Traditonal Afro Cuban Dance Performance


Pimped out afrocuban rumba performance


Afrocubans having dance party following the traditional afrocuban dance performance - they definitely know how to move in Cuba


Me and John Lennon


Copellia icecream parlor - though parlor is absolutely not the right word - more like icecream complex - this is only about 1/100th of the seating capacity.

heading upstairs for more icecream at Copelia

an artistic photo of some weeds infront of the ocean

Fancy hotel in Vedado neighborhood

Patriotic photo of cuban flag from the grounds of the fancy Vedado hotel.

view of the Malecon from the top of one of the less swanky hotels in town

Inside the courtyard of a building at the University of Havana in Vedado

I took several excursions to the big agromercado which is always bustling with people and all manner of fruit and veg and beans and snacky things. I scoped out some of the cool fancy hotels with their various period type décor – I snuck up to the top of one and landed on a deserted executive floor with a balcony giving an excellent lofty view of the city. I wandered the Malecon – the seawall/highway that runs the length of the city. I cooked quite a lot – and I spent a LOT of time in the lobby of the swank Melia Cohiba Hotel down the road from my casa – using the internet and trying to wrap my head around how I was going to deal with the fact that I’d just been laid off from the job I thought I was coming home to.

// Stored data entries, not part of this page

(* ===== verification/NgxLimitReqRoom.v ===== *)
(** The room for the records of the request limiter in a pool of so many pages: a
    zone whose clients are fewer than the free pages never lacks memory. *)

From S2P Require Import Prelude NgxNumber NgxCrc32 NgxRbtree NgxSlabClass NgxLimitReq NgxLimitReqZone NgxLimitReqLru.

#[local] Open Scope Z_scope.

Module LimitReqRoom.

Export LimitReqLru.

Lemma size_union_le (X Y : gset Z) : (size (X ∪ Y) <= size X + size Y)%nat.
Proof. rewrite size_union_alt. apply Nat.add_le_mono_l, subseteq_size. set_solver. Qed.

Lemma size_list_le (l : list Z) : (size (list_to_set l : gset Z) <= length l)%nat.
Proof.
  induction l as [|a l IH]; [done|]. rewrite list_to_set_cons. etrans; [apply size_union_le|]. rewrite size_singleton. cbn [length]. lia.
Qed.

Section Room.
Context {P : Type} `{HL : SlabLaws P} {HR : SlabRoom P}.
Implicit Types z : zone P.

(** The blocks of the pool that are no records. *)
Definition others z : gset Z := slab_live (z_pool z) ∖ list_to_set (z_queue z).

Definition room_kept z z' : Prop := others z' = others z /\ (slab_small (z_pool z) -> slab_small (z_pool z')).

Lemma room_kept_trans z1 z2 z3 : room_kept z1 z2 -> room_kept z2 z3 -> room_kept z1 z3.
Proof. intros [H1 H2] [H3 H4]. split; [congruence|auto]. Qed.

Lemma queue_live z a : ZoneOk z -> a ∈ z_queue z -> a ∈ slab_live (z_pool z).
Proof. intros [HT Hl _] Ha. apply Hl. eapply tree_dom; [exact HT|]. by right. Qed.

Lemma expire_one_room now n z z' : ZoneOk z -> expire_one now n z = Ret (Some z') -> room_kept z z'.
Proof.
  intros HZ. unfold expire_one. destruct (last (z_queue z)) as [a|] eqn:El; [|done]. apply last_Some in El as [q Eq].
  assert (Ha : a ∈ z_queue z) by (rewrite Eq; set_solver). pose proof (queue_live z a HZ Ha) as Hal.
  destruct (lr_of z a) as [lr| |]; try done. cbn [outcome_bind]. destruct (negb (lr_count lr =? 0)); [done|]. destruct (negb (n =? 0) && _); [done|].
  cbn [z_sentinel z_rb set_z_queue]. destruct (ngx_rbtree_delete _ _ _) as [pr| |]; try done. cbn [outcome_bind]. intros [= <-].
  split; [|intros Hs; by apply slab_small_free]. unfold others. cbn [z_pool z_queue set_z_lr set_z_pool set_z_rb set_z_queue]. rewrite slab_free_live by done.
  apply set_eq. intros b. rewrite !elem_of_difference, elem_of_singleton, !elem_of_list_to_set. unfold ngx_queue_remove. rewrite list_elem_of_filter.
  split; [|intros [Hb Hq]; split; [split; [done|by intros ->]|tauto]]. intros [[Hb Hne] Hq]. split; [done|]. tauto.
Qed.

Lemma expire_loop_room now fuel : forall n z z', ZoneOk z -> limit_req_expire_loop now n fuel z = Ret z' -> room_kept z z'.
Proof.
  induction fuel as [|fuel IH]; intros n z z' HZ; cbn [limit_req_expire_loop]; [by intros [= <-]|]. destruct (n <? 3); [|by intros [= <-]].
  destruct (expire_one_ok now n z HZ) as (r & E & Hr). rewrite E. cbn [outcome_bind]. destruct r as [z1|]; [|by intros [= <-]].
  intros E'. apply (room_kept_trans z z1 z'); [by apply (expire_one_room now n)|]. apply (IH (n + 1) z1 z'); [apply Hr|done].
Qed.

Lemma expire_room now n z : ZoneOk z -> exists z', ngx_http_limit_req_expire now n z = Ret z' /\ ZoneOk z' /\
  entries z' = lru_expire (z_rate z) now n 3 (entries z) /\ room_kept z z'.
Proof.
  intros HZ. destruct (limit_expire_loop_ok now n 3 z HZ) as (z' & E & HZ' & _ & He & _). exists z'. split; [done|]. split; [done|]. split; [done|].
  by apply (expire_loop_room now 3 n).
Qed.

(** A block that the pool gives becomes the first of the queue. *)
Lemma alloc_room z a p n : ZoneOk z -> 0 <= n <= 4096 -> slab_alloc (z_pool z) n = Some (a, p) ->
  (slab_small (z_pool z) -> slab_small p) /\ slab_live p ∖ list_to_set (a :: z_queue z) = others z.
Proof.
  intros HZ Hn E. split; [intros Hs; by apply (slab_small_alloc _ _ _ _ Hs Hn E)|]. apply slab_alloc_live in E as [Ha ->]. unfold others.
  apply set_eq. intros b. rewrite list_to_set_cons. set_solver.
Qed.

Lemma new_room now hash data account a z z' : limit_req_new now hash data account a z = Ret z' -> z_pool z' = z_pool z /\ z_queue z' = a :: z_queue z.
Proof.
  unfold limit_req_new. destruct (ngx_rbtree_insert _ _ _ _) as [pr| |]; try done. cbn [outcome_bind]. intros [= <-]. by destruct account.
Qed.

Lemma missing_room now hash data account z rc ex z' : ZoneOk z -> (length data < 256)%nat ->
  limit_req_missing now hash data account z = Ret (rc, ex, z') -> room_kept z z'.
Proof.
  intros HZ Hlen. unfold limit_req_missing, limit_req_alloc. assert (Hsz : 0 <= limit_req_node_size (Z.of_nat (length data)) <= 4096) by (unfold limit_req_node_size; lia).
  assert (Hnew : forall z1 a p, ZoneOk z1 -> slab_alloc (z_pool z1) (limit_req_node_size (Z.of_nat (length data))) = Some (a, p) ->
    (let! z := limit_req_new now hash data account a (set_z_pool p z1) in Ret (if account then NGX_OK else NGX_AGAIN, 0, z)) = Ret (rc, ex, z') -> room_kept z1 z').
  { intros z1 a p HZ1 Ea. destruct (limit_req_new _ _ _ _ _ _) as [z2| |] eqn:En; try done. cbn [outcome_bind]. intros [= _ _ <-]. apply new_room in En as [Ep Eq].
    destruct (alloc_room z1 a p _ HZ1 Hsz Ea) as [H1 H2]. unfold room_kept, others at 1. rewrite Ep, Eq. cbn [z_pool z_queue set_z_pool]. done. }
  destruct (expire_room now 1 z HZ) as (z1 & E1 & HZ1 & _ & K1). rewrite E1. cbn [outcome_bind].
  destruct (slab_alloc (z_pool z1) _) as [[a p]|] eqn:A1; cbn [outcome_bind fst snd]; [intros E; by eapply room_kept_trans; [|eapply Hnew]|].
  destruct (expire_room now 0 z1 HZ1) as (z2 & E2 & HZ2 & _ & K2). rewrite E2. cbn [outcome_bind]. pose proof (room_kept_trans _ _ _ K1 K2) as K.
  destruct (slab_alloc (z_pool z2) _) as [[a p]|] eqn:A2; cbn [outcome_bind fst snd]; [intros E; by eapply room_kept_trans; [|eapply Hnew]|]. by intros [= _ _ <-].
Qed.

Lemma found_room now burst account a z rc ex z' : a ∈ z_queue z -> limit_req_found now burst account a z = Ret (rc, ex, z') -> room_kept z z'.
Proof.
  intros Ha. unfold limit_req_found. destruct (lr_of _ a) as [lr| |]; try done. cbn [outcome_bind].
  assert (Hq : (list_to_set (a :: ngx_queue_remove a (z_queue z)) : gset Z) = list_to_set (z_queue z)).
  { apply set_eq. intros b. rewrite !elem_of_list_to_set, elem_of_cons. unfold ngx_queue_remove. rewrite list_elem_of_filter.
    destruct (decide (b = a)) as [->|]; tauto. }
  destruct (_ >? _); [|destruct account]; intros [= _ _ <-]; (split; [|done]); unfold others; cbn [z_pool z_queue set_z_queue set_lr set_z_lr set_z_node]; by rewrite Hq.
Qed.

Lemma lookup_room now burst data account z rc ex z' : ZoneOk z -> (length data < 256)%nat ->
  ngx_http_limit_req_lookup now burst (ngx_crc32_short data) data account z = Ret (rc, ex, z') -> room_kept z z'.
Proof.
  intros HZ Hlen. unfold ngx_http_limit_req_lookup.
  destruct (limit_search_ok _ _ _ _ (ngx_crc32_short data) data (zo_tree _ HZ)) as (r & E & Hr). rewrite E. cbn [outcome_bind fst].
  destruct r as [a|]; [|by apply missing_room]. destruct Hr as (Ha & _). by apply found_room.
Qed.

(** * Room for the clients *)

(** The keys of the records are in [K], and every one of [K] can have a page. *)
Record RoomFor (K : gset (list Z)) z : Prop := {
  rf_small : slab_small (z_pool z);
  rf_pages : (size (others z) + size K <= slab_pages)%nat;
  rf_keys : forall lr, lr ∈ entries z -> lr_data lr ∈ K }.

Lemma live_size z : ZoneOk z -> (size (slab_live (z_pool z)) <= size (others z) + length (entries z))%nat.
Proof.
  intros HZ. assert (Hl : length (entries z) = length (z_queue z)).
  { unfold entries. assert (Hall : forall a, a ∈ z_queue z -> is_Some (z_lr z !! a)) by (intros a Ha; destruct (tree_queue _ _ _ _ _ (zo_tree _ HZ) Ha) as (lr & -> & _); done).
    induction (z_queue z) as [|a q IH]; [done|]. cbn. destruct (Hall a ltac:(by left)) as [lr ->]. cbn. f_equal. apply IH. intros b Hb. apply Hall. by right. }
  rewrite Hl. transitivity (size (others z ∪ list_to_set (z_queue z))).
  - apply subseteq_size. unfold others. intros a Ha. destruct (decide (a ∈ z_queue z)); [apply elem_of_union_r; by apply elem_of_list_to_set|].
    apply elem_of_union_l, elem_of_difference. split; [done|]. by rewrite elem_of_list_to_set.
  - etrans; [apply size_union_le|]. apply Nat.add_le_mono_l. apply size_list_le.
Qed.

Lemma room_not_full K now data z : ZoneOk z -> KeysOk (entries z) -> RoomFor K z -> data ∈ K -> (length data < 256)%nat ->
  lru_take data (entries z) = None -> ~ pool_full now (Z.of_nat (length data)) z.
Proof.
  intros HZ HK [Hs Hp Hk] Hd Hlen Ht (z1 & E & Hfull). destruct (expire_room now 1 z HZ) as (z1' & E' & HZ1 & He & Ho & Hs1). rewrite E in E'. injection E' as <-.
  apply lru_take_none in Ht. destruct (lru_expire_prefix (z_rate z) now 3 1 (entries z)) as [l2 Hpre]. rewrite <- He in Hpre.
  revert Hfull. apply slab_room; [by apply Hs1|unfold limit_req_node_size; lia|]. pose proof (live_size z1 HZ1) as Hsize. rewrite Ho in Hsize.
  assert (Hlt : (length (entries z1) < size K)%nat); [|lia].
  assert (ND : NoDup (data :: map lr_data (entries z1))).
  { apply NoDup_cons. rewrite Hpre, map_app in Ht. split; [set_solver|]. destruct HK as [_ HK]. rewrite Hpre, map_app in HK. by apply NoDup_app in HK as [? _]. }
  assert (Hsz : size (list_to_set (data :: map lr_data (entries z1)) : gset (list Z)) = S (length (entries z1))).
  { rewrite size_list_to_set by done. cbn [length]. by rewrite length_map. }
  unfold lt. rewrite <- Hsz. apply subseteq_size. intros k Hkk. apply elem_of_list_to_set, elem_of_cons in Hkk as [->|Hkk]; [done|].
  apply list_elem_of_In, in_map_iff in Hkk as (lr & <- & Hlr). apply Hk. rewrite Hpre. apply elem_of_app. left. by apply list_elem_of_In.
Qed.

Lemma lru_lookup_data rate now burst data account room l lr : lr ∈ (lru_lookup rate now burst data account room l).2 -> lr_data lr = data \/ lr_data lr ∈ map lr_data l.
Proof.
  unfold lru_lookup. destruct (lru_take data l) as [[x l1]|] eqn:Et.
  - apply lru_take_perm in Et as [Hp Hx].
    assert (Hin : forall y, y ∈ l1 -> lr_data y ∈ map lr_data l) by (intros y Hy; apply list_elem_of_In, in_map, list_elem_of_In; rewrite Hp; by right).
    destruct (_ >? _); [|destruct account]; cbn [snd]; intros [->|Hlr]%elem_of_cons; auto.
  - destruct (lru_room_prefix rate now room l) as [l2 E]. destruct (lru_room rate now room l) as [b l1]. cbn [fst snd] in *. subst l.
    assert (Hin : forall y, y ∈ l1 -> lr_data y ∈ map lr_data (l1 ++ l2)) by (intros y Hy; apply list_elem_of_In, in_map, list_elem_of_In, elem_of_app; by left).
    destruct b; cbn [snd]; [intros [->|Hlr]%elem_of_cons; auto|auto].
Qed.

Lemma room_for_kept K z z' rate now burst data account room rc ex : RoomFor K z -> room_kept z z' -> data ∈ K ->
  lru_lookup rate now burst data account room (entries z) = (rc, ex, entries z') -> RoomFor K z'.
Proof.
  intros [Hs Hp Hk] [Ho Hs'] Hd E. split; [by apply Hs'|by rewrite Ho|]. intros lr Hlr.
  destruct (lru_lookup_data rate now burst data account room (entries z) lr) as [->|Hin]; [by rewrite E|done|].
  apply list_elem_of_In, in_map_iff in Hin as (x & <- & Hx). apply Hk. by apply list_elem_of_In.
Qed.

(** A new zone in a pool of small blocks: its context and the context of its log
    take two blocks. *)
Lemma init_room K var rate name_len pool z : ngx_http_limit_req_init_zone var rate name_len None None pool = Some z ->
  slab_small pool -> 0 <= name_len <= 4000 -> (size (slab_live pool) + 2 + size K <= slab_pages)%nat -> RoomFor K z.
Proof.
  cbn. destruct (slab_alloc pool shctx_size) as [[sh p1]|] eqn:E1; [|done]. destruct (slab_alloc p1 _) as [[lg p2]|] eqn:E2; [|done]. intros [= <-] Hs Hn Hp.
  assert (H1 : slab_small p1) by (apply (slab_small_alloc _ _ _ _ Hs) in E1; [done|unfold shctx_size; lia]).
  assert (H2 : slab_small p2) by (apply (slab_small_alloc _ _ _ _ H1) in E2; [done|lia]).
  split; [done| |intros lr Hlr; by apply elem_of_nil in Hlr]. unfold others. cbn [z_pool z_queue list_to_set foldr].
  apply slab_alloc_live in E1 as [_ E1]. apply slab_alloc_live in E2 as [_ E2]. rewrite E2, E1.
  assert (size (({[lg]} ∪ ({[sh]} ∪ slab_live pool)) ∖ ∅ : gset Z) <= 2 + size (slab_live pool))%nat; [|lia].
  rewrite difference_empty_L. etrans; [apply size_union_le|]. rewrite size_singleton. etrans; [apply Nat.add_le_mono_l, size_union_le|]. rewrite size_singleton. lia.
Qed.

End Room.

End LimitReqRoom.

I found this out on the very day that I discovered the ability to freely connect to the internet unhindered by a 10 year old computer running only internet explorer - one minute I was filled with the joy of being able to connect with the outside world, and the next I was filled with a kind of dull shock at reading that I was no longer going home to an assured income – so this put a little jar in my plans and stacked atop of a few days of enduring a few too many cat calls, I made up my mind to head for my homeland a little earlier than planned. But I wasn’t about to leave then and there, especially since my parents had decided to come down to Cuba the following week, so I decided to leave the day after my parents and take a week long stopover in Toronto from whence I would go to Montreal for a week and then return home.